Akibat dari terganggunya layanan penyediaan kontrasepsi dan konsultasi Keluarga Berencana (KB) selama wabah COVID-19, Badan Kependudukan dan Keluarga Berencana Nasional (BKKBN) memperkirakan akan ada tambahan hingga 500.000 kelahiran baru pada awal 2021.

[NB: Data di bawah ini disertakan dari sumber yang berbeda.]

(** For every angle the model matrix of a frame turns a point about the
    vertical axis and then moves it 5 units away from the viewer: the
    height [y] is kept and the object's origin always lands on
    (0, 0, -5).  The view matrix is the identity and the projection is
    passed on as received. *)
Theorem RenderScene_model_action (projection : Matrix4f) (angle x y z : R) :
  mulv4 (u_model (RenderScene_matrices projection angle)) (Vec4 x y z 1)
    = Vec4 (x * cos angle + z * sin angle) y
           (- x * sin angle + z * cos angle - 5) 1 /\
  mulv4 (u_model (RenderScene_matrices projection angle)) (Vec4 0 0 0 1)
    = Vec4 0 0 (-5) 1 /\
  u_view (RenderScene_matrices projection angle) = Identity4 /\
  u_projection (RenderScene_matrices projection angle) = projection.
Proof.
  split; [apply model_action |].
  split; [rewrite model_action; by_coefficients; ring |].
  split; reflexivity.
Qed.

(** Whatever the roundings of the conversions are, as long as they keep
    the order of numbers (as rounding to nearest does), the angle stored
    by the loop body never decreases when the clock advances; without
    rounding it is the angle [loop_angle]. *)
Theorem loop_angle_rounded_monotone (to_float to_double : R -> R)
    (t1 t2 : R) :
  (forall x y, x <= y -> to_float x <= to_float y) ->
  (forall x y, x <= y -> to_double x <= to_double y) ->
  t1 <= t2 ->
  loop_angle_rounded to_float to_double t1
    <= loop_angle_rounded to_float to_double t2 /\
  loop_angle_rounded (fun x => x) (fun x => x) t1 = loop_angle t1.
Proof.
  intros Hf Hd Ht. pose proof PI_RGT_0 as Hpi. split; [| reflexivity].
  unfold loop_angle_rounded, rotation_speed, M_PI.
  apply Hf, Hd. apply Rmult_le_compat_r; [lra |].
  apply Hd. apply Rmult_le_compat_r; [lra |].
  apply Hf. apply Rmult_le_compat_l; [lra |].
  apply Hf, Ht.
Qed.

Lemma loop_angle_rounded_monotone_witness :
  loop_angle_rounded (fun x => x) (fun x => x) 1
  <= loop_angle_rounded (fun x => x) (fun x => x) 2.
Proof.
  assert (Hid : forall x y : R, x <= y -> (fun z : R => z) x <= (fun z : R => z) y)
    by (intros x y H; exact H).
  assert (H12 : 1 <= 2) by lra.
  exact (proj1 (loop_angle_rounded_monotone (fun x => x) (fun x => x) 1 2
                  Hid Hid H12)).
Defined.

(** ** Depth and the field of view *)

Lemma fov_clip (fov aspect n f x y z : R) :
  mulv4 (ComputeProjectionMatrix_fov fov aspect n f) (Vec4 x y z 1) =
  Vec4 (ComputeCotangent (0.5 * fov) / aspect * x)
       (ComputeCotangent (0.5 * fov) * y)
       (- (n + f) / (f - n) * z + -2 * n * f / (f - n))
       (- z).
Proof.
  unfold ComputeProjectionMatrix_fov. cbv zeta.
  unfold mulv4, dot4; cbn [m4r0 m4r1 m4r2 m4r3 x4 y4 z4 w4].
  by_coefficients; ring.
Qed.
(** * Verification of the mail sync engine (sync.py) and of the Gmail
      token manager (gmail.py)

    The development is a shallow embedding: Python functions become Rocq
    functions, objects become records, dicts become [gmap]s, exceptions
    become the left summand of a result. *)

From Stdlib Require Import ZArith String Ascii.
From Stdlib Require Import DecimalString.
From stdpp Require Import base option list gmap strings sorting.

Local Open Scope Z_scope.
Local Open Scope string_scope.
Local Open Scope list_scope.

(** ** Python helpers shared by both files *)

(** [s.split(sep)] for a one-character separator: every occurrence of the
    separator ends a field, so the result is never empty and consecutive
    separators give empty fields. *)
Fixpoint split_on (sep : ascii) (s : string) : list string :=
  match s with
  | EmptyString => [EmptyString]
  | String c s' =>
      if Ascii.eqb c sep then EmptyString :: split_on sep s'
      else match split_on sep s' with
           | [] => [String c EmptyString]
           | w :: ws => String c w :: ws
           end
  end.

(** * inbox/models/backends/gmail.py *)

Module Gmail.

(** Exceptions that reach the callers of [new_token]: [OAuthError] and any
    other exception, raised by the auth handler or by the computation of the
    expiration, kept by name. *)
Inductive exn : Type :=
  | OAuthError (msg : string)
  | Exception (name : string).

#[global] Instance exn_eq_dec : EqDecision exn.
Proof. solve_decision. Defined.

(** [GToken = namedtuple('GToken', 'value expiration scopes auth_creds_id')];
    times are seconds on the integer line. *)
Record GToken : Type := mkGToken {
  value : string;
  expiration : Z;
  gscopes : list string;
  auth_creds_id : Z
}.

#[global] Instance GToken_eq_dec : EqDecision GToken.
Proof. solve_decision. Defined.

(** [timedelta(seconds=n)] for an integer [n], as the seconds it stands for:
    the value is normalised to days and seconds of the day, and
    [OverflowError] is raised when the days exceed 999999999 in magnitude. *)
Definition timedelta_seconds (n : Z) : option Z :=
  if bool_decide (Z.abs (n `div` 86400) <= 999999999)%Z then Some n else None.

(** [datetime.min] and [datetime.max], the first second of the year 1 and the
    last second of the year 9999, in seconds since 1970. *)
Definition datetime_min : Z := -62135596800.
Definition datetime_max : Z := 253402300799.
(** X6: the graph holds at most one edge for an ordered pair of nodes,
    however often the records ask for it. *)
Theorem one_edge_per_pair (recipes : list (Z * details)) :
  NoDup (map fst (edges (fst (create_graph_and_triples recipes)))).
Proof.
  rewrite create_edges.
  destruct (fold_put_edge_keeps_NoDup (asked_edges recipes) [] (Forall_nil _)
              (asked_edges_consistent recipes) (NoDup_nil _)) as [Hc Hnd].
  apply Injective_map_NoDup_in; [| exact Hnd].
  rewrite Forall_forall in Hc.
  intros [[u v] r] [[u' v'] r'] Ha Hb E. cbn [fst] in E.
  apply Hc in Ha, Hb. unfold edge_consistent in Ha, Hb. cbn [fst snd] in Ha, Hb.
  congruence.
Qed.

Example repeated_pair_one_edge :
  map fst (edges (fst (create_graph_and_triples
                         [(5%Z, [("BestUsdaIngredientName", PyStr "Salt; salt ;SALT")])])))
  = [(("recipe", VInt 5), ("ingredient", VStr "salt"))].
Proof. reflexivity. Qed.

End EdgeShape.

(** ** Canonical texts and the recipe prefix *)

Section CanonicalMore.

Import graph_triples model recommender.

Variable literal_eval : string -> exn + pylit.

Lemma append_not_self (t : string) (c : ascii) (r : string) :
  t <> (t ++ String c r)%string.
Proof.
  induction t as [| x t IH]; cbn; [discriminate |].
  intros E. injection E as E. exact (IH E).
Qed.

(** X7: the canonical text does not tell two nodes apart when an underscore
    can be read as part of the type or as part of the value: the node of type
    [t] and value [a_b] and the node of type [t_a] and value [b] are different
    nodes with the same canonical text. *)
Theorem canonical_text_ambiguous (t a b : string) :
  reads_back literal_eval t (a ++ "_" ++ b) ->
  reads_back literal_eval (t ++ "_" ++ a) b ->
  (t, VStr (a ++ "_" ++ b)%string) <> ((t ++ "_" ++ a)%string, VStr b)
  /\ fst (tuple_to_canonical literal_eval (node_str (t, VStr (a ++ "_" ++ b)%string)))
     = fst (tuple_to_canonical literal_eval (node_str ((t ++ "_" ++ a)%string, VStr b))).
Proof.
  intros H1 H2. split.
  - intros E. injection E as E _. exact (append_not_self t _ _ E).
  - unfold reads_back in H1, H2. unfold tuple_to_canonical. rewrite H1, H2.
    cbn [getitem nth_error lit_str fst]. rewrite append_assoc. reflexivity.
Qed.

End CanonicalMore.

Lemma canonical_text_ambiguous_witness :
  ("cuisine_region", graph_triples.VStr "South_Asian")
  <> ("cuisine_region_South", graph_triples.VStr "Asian")
  /\ fst (model.tuple_to_canonical model.read_pair_literal
            (graph_triples.node_str ("cuisine_region", graph_triples.VStr "South_Asian")))
     = fst (model.tuple_to_canonical model.read_pair_literal
              (graph_triples.node_str
                 ("cuisine_region_South", graph_triples.VStr "Asian"))).
Proof.
  apply (canonical_text_ambiguous model.read_pair_literal
           "cuisine_region" "South" "Asian"); reflexivity.
Defined.

Section RecipePrefix.

Import graph_triples model recommender.

Lemma prefix_app_self (p x : string) : prefix p (p ++ x) = true.
Proof.
  induction p as [| c p IH]; cbn.
  - destruct x; reflexivity.
  - destruct (ascii_dec c c); [exact IH | congruence].
Qed.

Lemma prefix_split (p s : string) :
  prefix p s = true -> exists x, s = (p ++ x)%string.
Proof.
  revert s; induction p as [| c p IH]; intros s H.
  - exists s. reflexivity.
  - apply PyFacts.prefix_cons_r in H. destruct H as [r [-> Hr]].
    destruct (IH r Hr) as [x ->]. exists x. reflexivity.
Qed.

Lemma substring_all (x : string) (m : nat) :
  (String.length x <= m)%nat -> substring 0 m x = x.
Proof.
  revert m; induction x as [| c x IH]; intros m H.
  - destruct m; reflexivity.
  - destruct m as [| m]; cbn in H; [lia |]. cbn. rewrite IH by lia. reflexivity.
Qed.

Lemma substring_skip (p x : string) (m : nat) :
  substring (String.length p) m (p ++ x) = substring 0 m x.
Proof. induction p as [| c p IH]; cbn; [reflexivity | exact IH]. Qed.

Lemma length_app (p x : string) :
  String.length (p ++ x) = (String.length p + String.length x)%nat.
Proof. induction p as [| c p IH]; cbn; [reflexivity | rewrite IH; reflexivity]. Qed.

Lemma split1_prefixed (p x : string) :
  Py.split1 p (p ++ x) = [""; x].
Proof.
  assert (E : Py.split1 p (p ++ x)
              = [""; substring (String.length p) (String.length (p ++ x)) (p ++ x)]).
  { destruct (p ++ x)%string eqn:Es; cbn [Py.split1];
      rewrite <- Es, prefix_app_self; reflexivity. }
  rewrite E, substring_skip, substring_all; [reflexivity |].
  rewrite length_app. lia.
Qed.

Lemma parse_recipe_id_prefixed (x : string) :
  Py.startswith ("recipe_" ++ x) "recipe_" = true
  /\ parse_recipe_id ("recipe_" ++ x) = Some x.
Proof.
  split; [apply (prefix_app_self "recipe_" x) |].
  unfold parse_recipe_id. rewrite split1_prefixed. reflexivity.
Qed.

(** X8: stripping the recipe prefix inverts naming: [parse_recipe_id] gives
    [x] back from "recipe_" followed by [x], and every label that passes the
    test [startswith("recipe_")] is such a text, so the parse never fails
    on a label that the filter lets through. *)
Theorem parse_recipe_id_roundtrip :
  (forall x, Py.startswith ("recipe_" ++ x) "recipe_" = true
             /\ parse_recipe_id ("recipe_" ++ x) = Some x)
  /\ (forall label, Py.startswith label "recipe_" = true ->
                    exists x, label = ("recipe_" ++ x)%string
                              /\ parse_recipe_id label = Some x).
Proof.
  split.
  - apply parse_recipe_id_prefixed.
  - intros label Hp. apply prefix_split in Hp. destruct Hp as [x ->].
    exists x. split; [reflexivity | apply parse_recipe_id_prefixed].
Qed.

Lemma parse_recipe_id_roundtrip_witness :
  exists x, "recipe_38" = ("recipe_" ++ x)%string
            /\ parse_recipe_id "recipe_38" = Some x.
Proof. apply (proj2 parse_recipe_id_roundtrip "recipe_38"). reflexivity. Defined.

Example parse_recipe_id_missing : parse_recipe_id "ingredient_salt" = None.
Proof. reflexivity. Qed.

Variable literal_eval : string -> exn + pylit.

Lemma strip_relation_of (v : node) : Py.strip (relation_of v) = relation_of v.
Proof.
  unfold relation_of.
  repeat match goal with
         | |- context [if ?b then _ else _] => destruct b; [reflexivity |]
         end.
  destruct (snd v); [reflexivity | apply strip_health_relation].
Qed.
Definition net_ret {A} (a : A) : Net A := λ log, (a, log).

Definition net_bind {A B} (m : Net A) (k : A → Net B) : Net B :=
  λ log, let '(a, log') := m log in k a log'.

Notation "x <~ m ;; k" := (net_bind m (λ x, k))
  (at level 100, m at next level, right associativity).

(** [[:n]] of a list *)
Definition slice_to {A} (n : nat) (l : list A) : list A := firstn n l.

(** [bool(g)] of a graph: its [__len__] is the number of its triples. *)
Definition graph_truthy (g : ConjunctiveGraph) : bool :=
  match triples g with
  | [] => false
  | _ :: _ => true
  end.

(** [bool(v)] of a value of [fip_info] *)
Definition truthy_val (v : option PyVal) : option string :=
  match v with
  | Some (PStr s) => if truthy s then Some s else None
  | _ => None
  end.

Section Network.

(** What the network answers, and what [g.parse(data=..., format="trig")]
    makes of a body ([None]: it raises). *)
Variable requests_get : string → Response.
Variable parse_trig : string → option ConjunctiveGraph.

Definition get (endpoint : string) : Net Response :=
  λ log, (requests_get endpoint, log ++ [endpoint]).

Definition endpoints (uri format_type : string) : list string :=
  let np_id := last (split "/" uri) in
  [uri +:+ "." +:+ format_type;
   "https://np.petapico.org/" +:+ np_id +:+ "." +:+ format_type;
   "https://server.np.trustyuri.net/" +:+ np_id +:+ "." +:+ format_type;
   "https://w3id.org/np/" +:+ np_id +:+ "." +:+ format_type].

(** The body of the [try]: [Some g] is [return g], [None] is falling
    out of the [if] or into the [except]. *)
Definition attempt (endpoint : string) : Net (option ConjunctiveGraph) :=
  resp <~ get endpoint ;;
  net_ret match resp with
          | Replied status_code text =>
              if (status_code =? 200)%Z then parse_trig text else None
          | Raised => None
          end.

Sejak pelaksanaan program KB mulai 1970, Indonesia telah berhasil menurunkan angka kelahiran total dari 5,7 (1960) menjadi 2,45 anak per keluarga pada awal 2020. Namun, capaian ini belum maksimal karena masih di atas target pemerintah yaitu 2,1 anak per keluarga.
Salah satu penyebab tingginya kelahiran di Indonesia adalah rendahnya jumlah akseptor KB di kalangan laki-laki, hanya 4,4 persen. Bandingkan dengan cakupan perempuan usia subur yang telah menjadi akseptor KB, mencapai 61,9 persen.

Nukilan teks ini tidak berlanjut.